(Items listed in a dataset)
┄┄┄┄┄┄

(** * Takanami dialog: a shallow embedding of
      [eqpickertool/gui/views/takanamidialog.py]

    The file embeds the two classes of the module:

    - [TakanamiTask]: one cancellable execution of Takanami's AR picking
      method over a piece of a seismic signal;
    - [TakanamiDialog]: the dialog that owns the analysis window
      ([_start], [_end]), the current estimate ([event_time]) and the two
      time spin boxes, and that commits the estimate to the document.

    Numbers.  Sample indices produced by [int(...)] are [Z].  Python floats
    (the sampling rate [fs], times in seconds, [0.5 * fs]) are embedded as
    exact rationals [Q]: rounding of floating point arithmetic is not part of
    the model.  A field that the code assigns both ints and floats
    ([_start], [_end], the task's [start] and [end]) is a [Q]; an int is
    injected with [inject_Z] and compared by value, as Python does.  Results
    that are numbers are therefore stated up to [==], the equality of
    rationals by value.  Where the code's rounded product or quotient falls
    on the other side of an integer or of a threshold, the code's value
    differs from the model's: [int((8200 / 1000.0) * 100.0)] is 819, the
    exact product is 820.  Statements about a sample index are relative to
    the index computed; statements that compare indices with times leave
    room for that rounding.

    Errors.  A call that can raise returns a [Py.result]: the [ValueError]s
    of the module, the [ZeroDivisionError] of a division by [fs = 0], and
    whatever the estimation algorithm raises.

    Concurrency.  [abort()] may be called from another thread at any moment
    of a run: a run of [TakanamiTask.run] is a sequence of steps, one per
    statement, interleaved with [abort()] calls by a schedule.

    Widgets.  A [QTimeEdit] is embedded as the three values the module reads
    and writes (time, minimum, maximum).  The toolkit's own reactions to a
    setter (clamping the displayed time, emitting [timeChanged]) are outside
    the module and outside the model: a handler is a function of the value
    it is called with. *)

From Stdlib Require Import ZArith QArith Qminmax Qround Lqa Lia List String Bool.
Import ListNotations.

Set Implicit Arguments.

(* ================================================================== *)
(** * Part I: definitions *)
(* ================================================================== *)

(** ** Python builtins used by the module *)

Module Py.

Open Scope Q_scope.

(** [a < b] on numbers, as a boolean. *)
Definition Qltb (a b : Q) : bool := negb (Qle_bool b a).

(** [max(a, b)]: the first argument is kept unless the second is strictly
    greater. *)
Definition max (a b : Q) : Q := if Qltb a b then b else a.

┄┄┄┄┄┄

## ABOUT THIS EXERCISE
Going back over the entries above, copy word for word every line from the one that has "at any moment" on through the one that has "the module reads".

## FINISHED EXERCISE
    Concurrency.  [abort()] may be called from another thread at any moment
    of a run: a run of [TakanamiTask.run] is a sequence of steps, one per
    statement, interleaved with [abort()] calls by a schedule.

    Widgets.  A [QTimeEdit] is embedded as the three values the module reads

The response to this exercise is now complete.